◆ Problem: Below are some records. Return exactly the lines from the one with "(holes + 1))" to the one with "field_path := field_path", and nothing else.
=== Supplied records ===
(* ===== verification/Bitmap.v ===== *)
(** * The bitmap accelerator ([crates/wardsondb/src/engine/bitmap.rs])

    One bitmap of row positions per value of a tracked field, the map between
    documents and positions, the hooks that follow writes, the rebuild
    protocol and the scans. The locks and atomics are one state here: each
    function below runs alone. Logging, statistics and the snapshot files are
    left out. *)

From S2P Require Import Prelude Bytes F64 Json Errors Externals Filter Storage.
From Stdlib Require Import Ascii.

(** The [roaring] crate: compressed sets of 32-bit positions. *)
Class RoaringLib := {
  rb : Type;
  rb_new : rb;
  rb_insert : Z -> rb -> rb;
  rb_remove : Z -> rb -> rb;
  rb_and : rb -> rb -> rb;
  rb_or : rb -> rb -> rb;
  rb_sub : rb -> rb -> rb;
  rb_len : rb -> Z;
  rb_is_empty : rb -> bool;
  rb_intersection_len : rb -> rb -> Z;
  rb_iter : rb -> list Z;
  rb_serialized_size : rb -> Z;
}.

(** ** Values as keys *)

Section keys.
Context `{SerdeJson}.
Definition value_to_string_key (value : Value) : string :=
  match value with
  | VNull => "z"
  | VBool true => "t"
  | VBool false => "f"
  | VNumber n => "n" +:+ num_display n
  | VString s => "s" +:+ s
  | other => "j" +:+ default EmptyString (to_string other)
  end.
Definition string_key_to_value (key : string) : Value :=
  match key with
  | String "z"%char _ => VNull
  | String "t"%char _ => VBool true
  | String "f"%char _ => VBool false
  | String "n"%char text | String "j"%char text => default VNull (from_str text)
  | String "s"%char text => VString text
  | _ => VNull
  end.
End keys.

Section accelerator.
Context `{SerdeJson} `{RegexLib} `{RoaringLib}.

(** ** Row positions *)

Record RowPositionMap := {
  id_to_pos : gmap string Z;
  pos_to_id : list (option string);
  by_collection : gmap string rb;
  next_pos : Z;
  hole_count : Z;
}.
Definition positions_new : RowPositionMap :=
  {| id_to_pos := ∅; pos_to_id := []; by_collection := ∅; next_pos := 0; hole_count := 0 |}.

(** [vec.resize(pos + 1, None)] when [pos] is out of range, then the slot. *)
Definition set_slot (pos : Z) (x : option string) (vec : list (option string)) : list (option string) :=
  let vec := if lenZ vec <=? pos then vec ++ replicate (Z.to_nat (pos + 1 - lenZ vec)) None else vec in
  <[Z.to_nat pos := x]> vec.
Definition assign (p : RowPositionMap) (doc_id collection : string) : Z * RowPositionMap :=
  let pos := next_pos p in
  (pos,
   {| id_to_pos := <[doc_id := pos]> (id_to_pos p);
      pos_to_id := set_slot pos (Some doc_id) (pos_to_id p);
      by_collection := <[collection := rb_insert pos (default rb_new (by_collection p !! collection))]> (by_collection p);
      next_pos := wrap32 (pos + 1);
      hole_count := hole_count p |}).
Definition get_position (p : RowPositionMap) (doc_id : string) : option Z := id_to_pos p !! doc_id.
Definition get_doc_id (p : RowPositionMap) (pos : Z) : option string := pos_to_id p !! Z.to_nat pos ≫= id.
Definition positions_remove (p : RowPositionMap) (doc_id collection : string) : RowPositionMap :=
  match id_to_pos p !! doc_id with
  | None => p
  | Some pos =>
      {| id_to_pos := delete doc_id (id_to_pos p);
         pos_to_id := <[Z.to_nat pos := None]> (pos_to_id p);
         by_collection := alter (rb_remove pos) collection (by_collection p);
         next_pos := next_pos p;
         hole_count := wrap32 (hole_count p + 1) |}
  end.
Definition scope_to_collection (p : RowPositionMap) (b : rb) (collection : string) : rb :=
  match by_collection p !! collection with
  | Some members => rb_and b members
  | None => rb_new
  end.
Definition scoped_len (p : RowPositionMap) (b : rb) (collection : string) : Z :=
  default 0 (rb_intersection_len b <$> by_collection p !! collection).

(** One position of a dropped collection: its slot, its identifier, a hole. *)
Definition remove_row (st : gmap string Z * list (option string) * Z) (pos : Z) : gmap string Z * list (option string) * Z :=
  let '(ids, vec, holes) := st in
  match vec !! Z.to_nat pos ≫= id with
  | Some doc_id => (delete doc_id ids, <[Z.to_nat pos := None]> vec, wrap32 (holes + 1))
  | None => st
  end.
Definition remove_collection (p : RowPositionMap) (collection : string) : rb * RowPositionMap :=
  match by_collection p !! collection with
  | None => (rb_new, p)
  | Some removed =>
      let '(ids, vec, holes) := foldl remove_row (id_to_pos p, pos_to_id p, 0) (rb_iter removed) in
      (removed,
       {| id_to_pos := ids; pos_to_id := vec; by_collection := delete collection (by_collection p);
          next_pos := next_pos p; hole_count := wrap32 (hole_count p + holes) |})
  end.
Definition positions_len (p : RowPositionMap) : Z := wrap32 (Z.of_nat (size (id_to_pos p))).
Definition positions_clear (p : RowPositionMap) : RowPositionMap := positions_new.
Definition resolve_window (p : RowPositionMap) (positions : rb) (skip take : Z) : list string :=
  takeZ take (dropZ skip (omap (get_doc_id p) (rb_iter positions))).

(** ** Columns *)

Record BitmapColumn := {
  field_path : string;
  value_bitmaps : gmap string rb;
  exists_bitmap : rb;
  cardinality : Z;
}.
Definition BitmapColumn_new (path : string) : BitmapColumn :=
  {| field_path := path; value_bitmaps := ∅; exists_bitmap := rb_new; cardinality := 0 |}.

(** The bit of a position under a key, within the cap on distinct values. *)
Definition add_bit (max_card : Z) (key : string) (pos : Z) (bitmaps : gmap string rb) (card : Z) : gmap string rb * Z :=
  if (card <? max_card) || bool_decide (is_Some (bitmaps !! key)) then
    let is_new := bool_decide (bitmaps !! key = None) in
    let bitmaps := <[key := rb_insert pos (default rb_new (bitmaps !! key))]> bitmaps in
    (bitmaps, if is_new then wrap32 (Z.of_nat (size bitmaps)) else card)
  else (bitmaps, card).
Definition remove_bit (key : string) (pos : Z) (bitmaps : gmap string rb) (card : Z) : gmap string rb * Z :=
  match bitmaps !! key with
  | Some b =>
      let b := rb_remove pos b in
      if rb_is_empty b then (delete key bitmaps, wrap32 (card - 1)) else (<[key := b]> bitmaps, card)
  | None => (bitmaps, card)
  end.
Definition with_bits (col : BitmapColumn) (bits : gmap string rb * Z) (e : rb) : BitmapColumn :=
  {| field_path := field_path col; value_bitmaps := bits.1; exists_bitmap := e; cardinality := bits.2 |}.

(** The bodies of the hooks' loops over the columns. *)
Definition insert_column (max_card : Z) (doc : Value) (pos : Z) (field : string) (col : BitmapColumn) : BitmapColumn :=
  match resolve_json_path doc field with
  | Some value =>
      with_bits col (add_bit max_card (value_to_string_key value) pos (value_bitmaps col) (cardinality col))
        (rb_insert pos (exists_bitmap col))
  | None => col
  end.
Definition delete_column (doc : Value) (pos : Z) (field : string) (col : BitmapColumn) : BitmapColumn :=
  match resolve_json_path doc field with
  | Some value =>
      with_bits col (remove_bit (value_to_string_key value) pos (value_bitmaps col) (cardinality col))
        (rb_remove pos (exists_bitmap col))
  | None => col
  end.
Definition same_value (a b : option Value) : bool :=
  match a, b with Some a, Some b => value_eqb a b | None, None => true | _, _ => false end.
Definition update_column (max_card : Z) (old_doc new_doc : Value) (pos : Z) (field : string) (col : BitmapColumn) : BitmapColumn :=
  let old_ref := resolve_json_path old_doc field in
  let new_ref := resolve_json_path new_doc field in
  if same_value old_ref new_ref then col else
  let old_val := value_to_string_key <$> old_ref in
  let new_val := value_to_string_key <$> new_ref in
  if bool_decide (old_val = new_val) then col else
  let bits := (value_bitmaps col, cardinality col) in
  let bits := match old_val with Some key => remove_bit key pos bits.1 bits.2 | None => bits end in
  let bits := match new_val with Some key => add_bit max_card key pos bits.1 bits.2 | None => bits end in
  with_bits col bits
    (match old_val, new_val with
     | Some _, None => rb_remove pos (exists_bitmap col)
     | None, Some _ => rb_insert pos (exists_bitmap col)
     | _, _ => exists_bitmap col
     end).
Definition drop_column (removed : rb) (col : BitmapColumn) : BitmapColumn :=
  let bitmaps := omap (fun b => let b := rb_sub b removed in if rb_is_empty b then None else Some b) (value_bitmaps col) in
  with_bits col (bitmaps, wrap32 (Z.of_nat (size bitmaps))) (rb_sub (exists_bitmap col) removed).
Definition clear_column (col : BitmapColumn) : BitmapColumn := with_bits col (∅, 0) rb_new.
===
◆ Solution:
  | Some doc_id => (delete doc_id ids, <[Z.to_nat pos := None]> vec, wrap32 (holes + 1))
  | None => st
  end.
Definition remove_collection (p : RowPositionMap) (collection : string) : rb * RowPositionMap :=
  match by_collection p !! collection with
  | None => (rb_new, p)
  | Some removed =>
      let '(ids, vec, holes) := foldl remove_row (id_to_pos p, pos_to_id p, 0) (rb_iter removed) in
      (removed,
       {| id_to_pos := ids; pos_to_id := vec; by_collection := delete collection (by_collection p);
          next_pos := next_pos p; hole_count := wrap32 (hole_count p + holes) |})
  end.
Definition positions_len (p : RowPositionMap) : Z := wrap32 (Z.of_nat (size (id_to_pos p))).
Definition positions_clear (p : RowPositionMap) : RowPositionMap := positions_new.
Definition resolve_window (p : RowPositionMap) (positions : rb) (skip take : Z) : list string :=
  takeZ take (dropZ skip (omap (get_doc_id p) (rb_iter positions))).

(** ** Columns *)

Record BitmapColumn := {
  field_path : string;
  value_bitmaps : gmap string rb;
  exists_bitmap : rb;
  cardinality : Z;
}.
Definition BitmapColumn_new (path : string) : BitmapColumn :=
  {| field_path := path; value_bitmaps := ∅; exists_bitmap := rb_new; cardinality := 0 |}.

(** The bit of a position under a key, within the cap on distinct values. *)
Definition add_bit (max_card : Z) (key : string) (pos : Z) (bitmaps : gmap string rb) (card : Z) : gmap string rb * Z :=
  if (card <? max_card) || bool_decide (is_Some (bitmaps !! key)) then
    let is_new := bool_decide (bitmaps !! key = None) in
    let bitmaps := <[key := rb_insert pos (default rb_new (bitmaps !! key))]> bitmaps in
    (bitmaps, if is_new then wrap32 (Z.of_nat (size bitmaps)) else card)
  else (bitmaps, card).
Definition remove_bit (key : string) (pos : Z) (bitmaps : gmap string rb) (card : Z) : gmap string rb * Z :=
  match bitmaps !! key with
  | Some b =>
      let b := rb_remove pos b in
      if rb_is_empty b then (delete key bitmaps, wrap32 (card - 1)) else (<[key := b]> bitmaps, card)
  | None => (bitmaps, card)
  end.
Definition with_bits (col : BitmapColumn) (bits : gmap string rb * Z) (e : rb) : BitmapColumn :=
  {| field_path := field_path col; value_bitmaps := bits.1; exists_bitmap := e; cardinality := bits.2 |}.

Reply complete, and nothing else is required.